_Work instructions_.
Look through the material below and copy exactly the lines from the line with "Proof. apply app_inv_head. Qed." to the line with "different objects share one URL. *)", those two lines included.

_Material for this task_.

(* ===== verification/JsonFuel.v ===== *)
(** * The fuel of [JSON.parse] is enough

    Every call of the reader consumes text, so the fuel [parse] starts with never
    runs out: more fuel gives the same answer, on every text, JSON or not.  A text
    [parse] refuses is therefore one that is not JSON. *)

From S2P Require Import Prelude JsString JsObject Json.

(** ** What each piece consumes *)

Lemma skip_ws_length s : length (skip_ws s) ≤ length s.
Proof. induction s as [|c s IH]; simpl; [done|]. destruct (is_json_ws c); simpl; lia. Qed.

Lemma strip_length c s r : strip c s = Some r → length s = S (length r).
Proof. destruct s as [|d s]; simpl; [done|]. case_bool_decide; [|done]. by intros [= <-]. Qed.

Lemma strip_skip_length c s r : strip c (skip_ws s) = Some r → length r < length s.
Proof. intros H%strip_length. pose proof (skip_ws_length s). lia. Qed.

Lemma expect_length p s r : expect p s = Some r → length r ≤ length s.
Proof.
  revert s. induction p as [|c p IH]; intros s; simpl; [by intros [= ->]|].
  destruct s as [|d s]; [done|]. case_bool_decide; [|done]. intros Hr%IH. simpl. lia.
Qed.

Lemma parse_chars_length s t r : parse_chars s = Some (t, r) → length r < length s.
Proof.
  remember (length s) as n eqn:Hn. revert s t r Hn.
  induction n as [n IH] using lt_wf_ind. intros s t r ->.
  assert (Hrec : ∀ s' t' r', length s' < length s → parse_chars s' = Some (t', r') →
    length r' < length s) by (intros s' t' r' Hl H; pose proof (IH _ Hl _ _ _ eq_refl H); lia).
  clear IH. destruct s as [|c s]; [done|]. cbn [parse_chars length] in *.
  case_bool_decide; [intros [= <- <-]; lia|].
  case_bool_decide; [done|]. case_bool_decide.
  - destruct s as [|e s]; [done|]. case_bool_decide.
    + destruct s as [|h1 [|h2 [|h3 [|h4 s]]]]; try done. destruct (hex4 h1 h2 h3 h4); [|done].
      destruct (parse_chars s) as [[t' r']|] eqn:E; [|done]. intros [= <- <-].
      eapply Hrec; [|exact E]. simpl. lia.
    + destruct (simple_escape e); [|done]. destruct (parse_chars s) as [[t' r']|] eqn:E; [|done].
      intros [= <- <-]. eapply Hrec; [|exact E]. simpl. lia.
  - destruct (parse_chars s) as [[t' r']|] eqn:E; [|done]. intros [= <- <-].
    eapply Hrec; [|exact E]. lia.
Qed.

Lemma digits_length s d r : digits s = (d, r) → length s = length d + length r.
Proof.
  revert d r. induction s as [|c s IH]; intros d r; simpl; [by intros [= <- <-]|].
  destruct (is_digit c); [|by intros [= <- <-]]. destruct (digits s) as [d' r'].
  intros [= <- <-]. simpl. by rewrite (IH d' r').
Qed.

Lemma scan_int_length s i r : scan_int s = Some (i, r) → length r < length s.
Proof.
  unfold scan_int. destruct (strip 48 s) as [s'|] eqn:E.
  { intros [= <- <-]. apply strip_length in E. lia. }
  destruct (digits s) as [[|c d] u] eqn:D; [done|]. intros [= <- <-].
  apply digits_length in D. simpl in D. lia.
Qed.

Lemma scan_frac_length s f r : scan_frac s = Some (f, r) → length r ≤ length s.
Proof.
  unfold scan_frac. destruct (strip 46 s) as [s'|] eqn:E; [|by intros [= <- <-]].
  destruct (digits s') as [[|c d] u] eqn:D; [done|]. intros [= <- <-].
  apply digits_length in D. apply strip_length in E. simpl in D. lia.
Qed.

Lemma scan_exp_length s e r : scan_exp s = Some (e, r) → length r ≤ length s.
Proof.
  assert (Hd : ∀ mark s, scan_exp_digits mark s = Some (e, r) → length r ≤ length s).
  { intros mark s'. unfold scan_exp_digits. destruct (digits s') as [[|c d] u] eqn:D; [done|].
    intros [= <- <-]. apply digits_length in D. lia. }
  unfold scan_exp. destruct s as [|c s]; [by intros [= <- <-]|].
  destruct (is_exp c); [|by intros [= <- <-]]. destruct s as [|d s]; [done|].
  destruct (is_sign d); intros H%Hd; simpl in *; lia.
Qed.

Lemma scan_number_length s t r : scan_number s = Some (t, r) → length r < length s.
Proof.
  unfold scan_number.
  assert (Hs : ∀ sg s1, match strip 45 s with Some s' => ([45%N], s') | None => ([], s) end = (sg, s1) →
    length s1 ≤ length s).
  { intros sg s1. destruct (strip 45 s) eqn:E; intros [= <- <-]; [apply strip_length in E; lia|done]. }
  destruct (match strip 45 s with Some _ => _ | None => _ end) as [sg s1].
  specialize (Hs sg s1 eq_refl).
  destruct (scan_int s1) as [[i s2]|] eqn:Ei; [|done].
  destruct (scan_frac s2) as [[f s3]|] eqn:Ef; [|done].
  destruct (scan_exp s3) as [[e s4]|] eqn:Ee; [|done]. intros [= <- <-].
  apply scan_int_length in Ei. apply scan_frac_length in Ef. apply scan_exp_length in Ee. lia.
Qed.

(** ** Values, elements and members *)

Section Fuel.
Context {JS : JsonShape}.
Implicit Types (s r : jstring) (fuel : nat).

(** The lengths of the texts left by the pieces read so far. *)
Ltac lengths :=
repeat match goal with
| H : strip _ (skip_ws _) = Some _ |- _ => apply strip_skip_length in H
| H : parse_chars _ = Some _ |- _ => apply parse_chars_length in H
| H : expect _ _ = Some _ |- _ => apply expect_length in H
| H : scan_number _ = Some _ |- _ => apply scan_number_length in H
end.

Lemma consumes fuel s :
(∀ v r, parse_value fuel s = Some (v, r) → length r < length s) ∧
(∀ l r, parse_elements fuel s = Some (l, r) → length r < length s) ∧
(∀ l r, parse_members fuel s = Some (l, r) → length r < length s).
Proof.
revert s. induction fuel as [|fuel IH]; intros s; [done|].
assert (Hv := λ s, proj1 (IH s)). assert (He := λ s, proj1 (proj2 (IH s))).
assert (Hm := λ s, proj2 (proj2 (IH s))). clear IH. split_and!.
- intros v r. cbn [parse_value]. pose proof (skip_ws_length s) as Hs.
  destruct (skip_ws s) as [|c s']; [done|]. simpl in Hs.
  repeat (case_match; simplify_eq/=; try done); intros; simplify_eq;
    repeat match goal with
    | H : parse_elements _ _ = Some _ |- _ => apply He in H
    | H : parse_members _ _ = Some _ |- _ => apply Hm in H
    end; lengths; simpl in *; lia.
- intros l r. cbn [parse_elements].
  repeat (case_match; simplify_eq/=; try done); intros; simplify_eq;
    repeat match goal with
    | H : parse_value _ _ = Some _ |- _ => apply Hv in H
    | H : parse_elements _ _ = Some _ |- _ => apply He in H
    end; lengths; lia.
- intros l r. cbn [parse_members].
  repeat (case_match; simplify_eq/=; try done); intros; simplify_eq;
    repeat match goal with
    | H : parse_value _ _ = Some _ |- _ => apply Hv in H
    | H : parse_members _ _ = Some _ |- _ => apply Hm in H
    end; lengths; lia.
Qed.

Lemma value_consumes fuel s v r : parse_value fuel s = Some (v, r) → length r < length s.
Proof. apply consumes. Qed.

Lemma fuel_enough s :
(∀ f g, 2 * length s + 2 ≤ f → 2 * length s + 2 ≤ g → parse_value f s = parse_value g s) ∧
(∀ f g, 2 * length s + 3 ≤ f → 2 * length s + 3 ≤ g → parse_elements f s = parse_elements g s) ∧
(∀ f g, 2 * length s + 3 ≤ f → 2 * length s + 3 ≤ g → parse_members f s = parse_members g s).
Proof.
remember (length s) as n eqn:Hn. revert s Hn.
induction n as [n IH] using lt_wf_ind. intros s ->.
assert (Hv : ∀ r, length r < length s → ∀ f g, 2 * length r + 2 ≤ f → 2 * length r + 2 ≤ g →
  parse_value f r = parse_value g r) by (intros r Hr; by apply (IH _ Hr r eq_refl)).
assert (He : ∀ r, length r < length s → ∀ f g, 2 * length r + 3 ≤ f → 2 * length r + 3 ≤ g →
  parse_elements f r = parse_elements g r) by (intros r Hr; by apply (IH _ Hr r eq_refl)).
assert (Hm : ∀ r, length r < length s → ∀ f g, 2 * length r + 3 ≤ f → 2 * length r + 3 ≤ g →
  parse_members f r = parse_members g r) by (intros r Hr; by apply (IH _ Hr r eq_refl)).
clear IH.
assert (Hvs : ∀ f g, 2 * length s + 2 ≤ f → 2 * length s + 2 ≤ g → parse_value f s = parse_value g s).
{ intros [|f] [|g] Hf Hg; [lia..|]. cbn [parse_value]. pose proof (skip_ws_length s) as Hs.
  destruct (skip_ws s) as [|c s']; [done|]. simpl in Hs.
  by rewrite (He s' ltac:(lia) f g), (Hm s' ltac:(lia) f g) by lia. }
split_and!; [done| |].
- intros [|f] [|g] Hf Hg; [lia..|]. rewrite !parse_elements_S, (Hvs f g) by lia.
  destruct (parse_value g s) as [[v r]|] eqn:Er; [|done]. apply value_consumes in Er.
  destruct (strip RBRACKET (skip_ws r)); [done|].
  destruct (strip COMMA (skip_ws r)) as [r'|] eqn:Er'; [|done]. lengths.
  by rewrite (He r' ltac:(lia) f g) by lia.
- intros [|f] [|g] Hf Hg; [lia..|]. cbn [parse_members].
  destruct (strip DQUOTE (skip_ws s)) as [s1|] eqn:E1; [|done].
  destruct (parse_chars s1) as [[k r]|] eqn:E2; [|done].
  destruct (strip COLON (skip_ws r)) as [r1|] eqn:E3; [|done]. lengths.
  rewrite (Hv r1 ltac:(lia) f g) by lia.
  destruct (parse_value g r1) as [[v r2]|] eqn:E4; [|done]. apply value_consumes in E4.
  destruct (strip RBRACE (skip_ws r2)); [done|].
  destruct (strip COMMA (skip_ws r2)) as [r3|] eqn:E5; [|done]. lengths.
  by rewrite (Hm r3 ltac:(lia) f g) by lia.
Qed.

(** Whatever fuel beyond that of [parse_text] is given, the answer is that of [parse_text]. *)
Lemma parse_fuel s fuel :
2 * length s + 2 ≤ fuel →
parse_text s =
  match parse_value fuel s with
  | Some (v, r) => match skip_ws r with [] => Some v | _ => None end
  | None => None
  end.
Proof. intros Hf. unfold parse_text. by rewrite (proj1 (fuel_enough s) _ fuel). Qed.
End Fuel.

* * *

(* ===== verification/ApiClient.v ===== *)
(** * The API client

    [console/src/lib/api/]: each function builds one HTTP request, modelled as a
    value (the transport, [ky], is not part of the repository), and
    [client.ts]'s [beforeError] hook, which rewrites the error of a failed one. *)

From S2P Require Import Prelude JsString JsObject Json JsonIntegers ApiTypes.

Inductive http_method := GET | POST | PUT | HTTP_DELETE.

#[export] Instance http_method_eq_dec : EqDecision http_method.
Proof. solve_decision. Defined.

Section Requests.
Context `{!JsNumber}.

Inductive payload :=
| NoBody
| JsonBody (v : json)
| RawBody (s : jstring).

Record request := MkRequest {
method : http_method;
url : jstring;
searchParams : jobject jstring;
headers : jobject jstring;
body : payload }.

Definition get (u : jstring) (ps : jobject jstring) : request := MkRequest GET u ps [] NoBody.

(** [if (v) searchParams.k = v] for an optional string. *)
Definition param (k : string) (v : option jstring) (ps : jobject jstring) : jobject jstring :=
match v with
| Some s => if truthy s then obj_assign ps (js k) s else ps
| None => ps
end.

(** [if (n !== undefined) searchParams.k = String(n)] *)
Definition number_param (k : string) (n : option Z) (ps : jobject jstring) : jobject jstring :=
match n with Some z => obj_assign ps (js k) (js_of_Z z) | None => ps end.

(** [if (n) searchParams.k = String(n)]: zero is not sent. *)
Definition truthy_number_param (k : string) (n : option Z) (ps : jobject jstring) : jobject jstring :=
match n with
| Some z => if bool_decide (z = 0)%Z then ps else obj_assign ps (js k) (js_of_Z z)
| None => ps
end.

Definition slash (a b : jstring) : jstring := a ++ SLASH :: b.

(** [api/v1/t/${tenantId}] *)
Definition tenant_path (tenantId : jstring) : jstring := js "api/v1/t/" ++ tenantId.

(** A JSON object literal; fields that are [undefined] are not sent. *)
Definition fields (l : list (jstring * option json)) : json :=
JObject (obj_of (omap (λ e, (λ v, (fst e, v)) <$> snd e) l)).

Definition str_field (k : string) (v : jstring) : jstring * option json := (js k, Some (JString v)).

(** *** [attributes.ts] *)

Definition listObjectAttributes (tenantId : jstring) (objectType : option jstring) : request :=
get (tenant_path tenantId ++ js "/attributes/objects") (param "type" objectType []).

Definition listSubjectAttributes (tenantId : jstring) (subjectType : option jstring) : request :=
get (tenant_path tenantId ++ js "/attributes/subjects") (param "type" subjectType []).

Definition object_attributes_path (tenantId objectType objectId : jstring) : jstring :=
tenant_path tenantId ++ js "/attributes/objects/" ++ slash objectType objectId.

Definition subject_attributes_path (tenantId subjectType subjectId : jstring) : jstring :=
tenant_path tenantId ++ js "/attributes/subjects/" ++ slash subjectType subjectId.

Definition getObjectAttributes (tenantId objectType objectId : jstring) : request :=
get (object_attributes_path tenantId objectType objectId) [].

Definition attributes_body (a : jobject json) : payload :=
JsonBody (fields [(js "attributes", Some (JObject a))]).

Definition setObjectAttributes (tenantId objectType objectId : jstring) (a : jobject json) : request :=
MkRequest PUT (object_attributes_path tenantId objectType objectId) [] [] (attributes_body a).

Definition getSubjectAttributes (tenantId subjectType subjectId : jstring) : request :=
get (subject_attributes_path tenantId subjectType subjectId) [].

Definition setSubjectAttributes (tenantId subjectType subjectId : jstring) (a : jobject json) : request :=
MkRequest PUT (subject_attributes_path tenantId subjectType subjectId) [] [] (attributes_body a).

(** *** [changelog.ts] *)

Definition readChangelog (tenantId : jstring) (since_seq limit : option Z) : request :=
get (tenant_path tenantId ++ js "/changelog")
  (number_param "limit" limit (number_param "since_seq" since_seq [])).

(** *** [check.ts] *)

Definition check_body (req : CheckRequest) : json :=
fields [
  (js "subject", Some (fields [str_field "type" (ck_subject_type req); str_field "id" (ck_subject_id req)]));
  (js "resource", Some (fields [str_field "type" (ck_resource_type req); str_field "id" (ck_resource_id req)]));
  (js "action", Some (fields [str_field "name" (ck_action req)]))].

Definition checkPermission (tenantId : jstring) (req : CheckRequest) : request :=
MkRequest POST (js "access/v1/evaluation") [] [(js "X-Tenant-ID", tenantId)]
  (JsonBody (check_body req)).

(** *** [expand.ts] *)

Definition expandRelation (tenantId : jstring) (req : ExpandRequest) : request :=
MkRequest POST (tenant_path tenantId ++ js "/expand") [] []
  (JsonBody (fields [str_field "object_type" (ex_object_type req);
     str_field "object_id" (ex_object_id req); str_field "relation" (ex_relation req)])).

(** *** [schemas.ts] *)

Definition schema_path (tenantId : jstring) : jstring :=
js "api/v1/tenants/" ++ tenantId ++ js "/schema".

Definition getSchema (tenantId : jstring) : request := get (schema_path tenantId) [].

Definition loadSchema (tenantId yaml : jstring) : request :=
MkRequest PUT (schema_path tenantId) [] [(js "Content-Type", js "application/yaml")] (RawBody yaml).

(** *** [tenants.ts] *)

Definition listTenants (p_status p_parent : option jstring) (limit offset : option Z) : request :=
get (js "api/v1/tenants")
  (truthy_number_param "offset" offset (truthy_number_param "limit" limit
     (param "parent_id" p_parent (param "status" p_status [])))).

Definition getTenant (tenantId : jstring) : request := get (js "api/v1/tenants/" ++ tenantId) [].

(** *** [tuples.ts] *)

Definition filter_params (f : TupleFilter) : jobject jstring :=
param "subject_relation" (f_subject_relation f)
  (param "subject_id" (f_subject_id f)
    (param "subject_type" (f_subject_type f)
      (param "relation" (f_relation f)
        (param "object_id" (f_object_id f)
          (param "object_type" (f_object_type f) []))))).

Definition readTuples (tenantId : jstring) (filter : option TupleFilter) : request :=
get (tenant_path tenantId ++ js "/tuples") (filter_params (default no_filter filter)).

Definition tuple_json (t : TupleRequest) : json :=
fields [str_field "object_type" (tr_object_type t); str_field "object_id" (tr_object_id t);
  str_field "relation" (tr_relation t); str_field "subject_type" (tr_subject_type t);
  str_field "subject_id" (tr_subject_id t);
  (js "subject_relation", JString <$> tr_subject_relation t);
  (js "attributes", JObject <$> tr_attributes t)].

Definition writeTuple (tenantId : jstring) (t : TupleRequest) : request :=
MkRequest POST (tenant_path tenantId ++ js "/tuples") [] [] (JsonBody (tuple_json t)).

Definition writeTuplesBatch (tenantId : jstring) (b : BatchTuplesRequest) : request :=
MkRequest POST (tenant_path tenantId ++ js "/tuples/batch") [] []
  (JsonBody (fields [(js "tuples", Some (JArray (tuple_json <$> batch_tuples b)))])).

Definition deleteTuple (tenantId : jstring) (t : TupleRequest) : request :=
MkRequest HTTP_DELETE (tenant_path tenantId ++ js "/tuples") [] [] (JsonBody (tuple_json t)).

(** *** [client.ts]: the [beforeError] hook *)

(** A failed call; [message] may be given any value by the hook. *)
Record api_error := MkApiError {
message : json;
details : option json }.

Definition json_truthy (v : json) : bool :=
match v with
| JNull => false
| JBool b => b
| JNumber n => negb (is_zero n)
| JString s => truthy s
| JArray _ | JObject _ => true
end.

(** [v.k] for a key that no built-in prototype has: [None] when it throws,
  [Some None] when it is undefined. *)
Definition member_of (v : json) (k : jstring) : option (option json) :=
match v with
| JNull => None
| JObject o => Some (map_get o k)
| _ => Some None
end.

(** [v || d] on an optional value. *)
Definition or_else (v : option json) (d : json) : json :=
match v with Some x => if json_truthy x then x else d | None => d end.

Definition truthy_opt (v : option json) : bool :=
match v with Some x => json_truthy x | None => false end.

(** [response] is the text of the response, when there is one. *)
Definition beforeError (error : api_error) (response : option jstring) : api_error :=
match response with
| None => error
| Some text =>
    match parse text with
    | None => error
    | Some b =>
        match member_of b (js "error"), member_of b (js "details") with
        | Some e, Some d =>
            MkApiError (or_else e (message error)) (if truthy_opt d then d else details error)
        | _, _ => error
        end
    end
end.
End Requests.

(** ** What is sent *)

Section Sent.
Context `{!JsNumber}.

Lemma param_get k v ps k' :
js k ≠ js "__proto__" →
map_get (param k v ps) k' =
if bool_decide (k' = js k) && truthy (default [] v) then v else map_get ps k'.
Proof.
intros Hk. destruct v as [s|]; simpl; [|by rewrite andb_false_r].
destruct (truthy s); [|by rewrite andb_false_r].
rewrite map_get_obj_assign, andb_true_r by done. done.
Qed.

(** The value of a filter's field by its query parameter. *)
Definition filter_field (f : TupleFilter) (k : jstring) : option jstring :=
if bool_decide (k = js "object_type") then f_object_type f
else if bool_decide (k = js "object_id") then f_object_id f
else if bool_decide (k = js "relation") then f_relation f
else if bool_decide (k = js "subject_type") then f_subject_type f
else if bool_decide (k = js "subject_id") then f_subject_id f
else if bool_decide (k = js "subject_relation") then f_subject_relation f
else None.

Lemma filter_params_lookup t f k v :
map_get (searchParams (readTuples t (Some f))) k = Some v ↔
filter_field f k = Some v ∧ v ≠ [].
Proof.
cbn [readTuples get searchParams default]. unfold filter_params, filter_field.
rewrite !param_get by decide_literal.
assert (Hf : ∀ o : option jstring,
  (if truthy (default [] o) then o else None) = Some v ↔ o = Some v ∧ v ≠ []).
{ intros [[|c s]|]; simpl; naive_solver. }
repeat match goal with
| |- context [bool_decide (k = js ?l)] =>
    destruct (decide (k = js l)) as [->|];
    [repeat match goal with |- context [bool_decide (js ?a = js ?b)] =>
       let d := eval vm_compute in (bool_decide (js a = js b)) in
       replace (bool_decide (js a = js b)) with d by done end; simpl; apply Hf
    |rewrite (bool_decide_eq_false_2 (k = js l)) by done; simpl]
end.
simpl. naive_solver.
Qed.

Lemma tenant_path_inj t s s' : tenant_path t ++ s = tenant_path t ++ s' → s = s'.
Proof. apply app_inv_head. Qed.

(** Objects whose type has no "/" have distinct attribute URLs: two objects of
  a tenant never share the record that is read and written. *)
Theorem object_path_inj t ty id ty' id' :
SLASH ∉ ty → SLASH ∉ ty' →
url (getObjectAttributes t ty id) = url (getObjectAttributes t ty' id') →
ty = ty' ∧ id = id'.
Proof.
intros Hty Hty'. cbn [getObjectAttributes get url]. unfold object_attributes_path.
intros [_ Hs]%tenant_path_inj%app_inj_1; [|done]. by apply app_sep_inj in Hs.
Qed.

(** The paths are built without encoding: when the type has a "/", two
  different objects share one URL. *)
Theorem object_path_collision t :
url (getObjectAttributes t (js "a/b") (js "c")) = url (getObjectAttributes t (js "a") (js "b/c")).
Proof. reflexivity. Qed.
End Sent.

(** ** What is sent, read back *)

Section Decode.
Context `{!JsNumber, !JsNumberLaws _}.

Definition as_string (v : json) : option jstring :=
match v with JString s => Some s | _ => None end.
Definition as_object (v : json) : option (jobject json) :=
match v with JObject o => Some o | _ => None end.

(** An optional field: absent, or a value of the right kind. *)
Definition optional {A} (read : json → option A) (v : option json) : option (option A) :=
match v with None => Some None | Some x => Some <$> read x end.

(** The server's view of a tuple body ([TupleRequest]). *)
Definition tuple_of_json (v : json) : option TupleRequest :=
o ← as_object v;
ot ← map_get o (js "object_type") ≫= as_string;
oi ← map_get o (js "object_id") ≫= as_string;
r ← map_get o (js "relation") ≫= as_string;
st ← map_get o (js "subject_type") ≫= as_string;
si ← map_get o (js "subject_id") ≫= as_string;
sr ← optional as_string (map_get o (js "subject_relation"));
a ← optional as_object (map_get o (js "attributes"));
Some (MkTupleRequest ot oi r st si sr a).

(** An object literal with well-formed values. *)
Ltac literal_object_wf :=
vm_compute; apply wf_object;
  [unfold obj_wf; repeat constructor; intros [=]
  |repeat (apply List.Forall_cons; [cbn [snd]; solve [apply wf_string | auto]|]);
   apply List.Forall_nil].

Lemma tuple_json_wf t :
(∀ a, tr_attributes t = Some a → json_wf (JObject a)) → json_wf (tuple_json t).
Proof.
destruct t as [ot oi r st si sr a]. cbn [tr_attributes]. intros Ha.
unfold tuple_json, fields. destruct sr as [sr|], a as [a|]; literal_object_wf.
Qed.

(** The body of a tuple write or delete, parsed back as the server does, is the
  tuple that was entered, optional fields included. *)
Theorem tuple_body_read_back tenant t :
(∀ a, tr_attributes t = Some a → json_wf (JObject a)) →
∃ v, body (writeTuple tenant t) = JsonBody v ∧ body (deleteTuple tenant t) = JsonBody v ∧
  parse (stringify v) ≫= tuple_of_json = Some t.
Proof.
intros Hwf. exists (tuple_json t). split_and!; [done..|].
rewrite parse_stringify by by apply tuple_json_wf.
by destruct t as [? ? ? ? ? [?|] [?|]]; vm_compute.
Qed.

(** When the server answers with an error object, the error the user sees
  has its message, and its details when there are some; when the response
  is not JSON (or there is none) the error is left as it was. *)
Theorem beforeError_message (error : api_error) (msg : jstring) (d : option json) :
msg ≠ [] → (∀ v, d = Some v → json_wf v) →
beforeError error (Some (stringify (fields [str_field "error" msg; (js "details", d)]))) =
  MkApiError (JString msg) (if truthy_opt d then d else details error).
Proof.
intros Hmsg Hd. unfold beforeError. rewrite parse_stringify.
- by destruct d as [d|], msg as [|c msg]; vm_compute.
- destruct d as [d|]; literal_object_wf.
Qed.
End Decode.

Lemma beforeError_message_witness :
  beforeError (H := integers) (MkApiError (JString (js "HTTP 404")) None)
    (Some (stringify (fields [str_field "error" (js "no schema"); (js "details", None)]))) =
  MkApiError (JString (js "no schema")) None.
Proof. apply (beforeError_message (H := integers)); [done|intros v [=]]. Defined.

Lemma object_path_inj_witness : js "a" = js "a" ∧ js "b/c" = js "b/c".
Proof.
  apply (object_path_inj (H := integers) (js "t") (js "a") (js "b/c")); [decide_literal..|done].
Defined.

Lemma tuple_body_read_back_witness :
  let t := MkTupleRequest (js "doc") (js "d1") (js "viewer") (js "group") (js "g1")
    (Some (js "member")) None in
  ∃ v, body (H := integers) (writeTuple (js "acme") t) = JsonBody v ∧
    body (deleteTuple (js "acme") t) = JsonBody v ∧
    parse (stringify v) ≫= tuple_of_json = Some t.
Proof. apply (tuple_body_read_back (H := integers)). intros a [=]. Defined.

_Result of the task_.
Proof. apply app_inv_head. Qed.

(** Objects whose type has no "/" have distinct attribute URLs: two objects of
  a tenant never share the record that is read and written. *)
Theorem object_path_inj t ty id ty' id' :
SLASH ∉ ty → SLASH ∉ ty' →
url (getObjectAttributes t ty id) = url (getObjectAttributes t ty' id') →
ty = ty' ∧ id = id'.
Proof.
intros Hty Hty'. cbn [getObjectAttributes get url]. unfold object_attributes_path.
intros [_ Hs]%tenant_path_inj%app_inj_1; [|done]. by apply app_sep_inj in Hs.
Qed.

(** The paths are built without encoding: when the type has a "/", two
  different objects share one URL. *)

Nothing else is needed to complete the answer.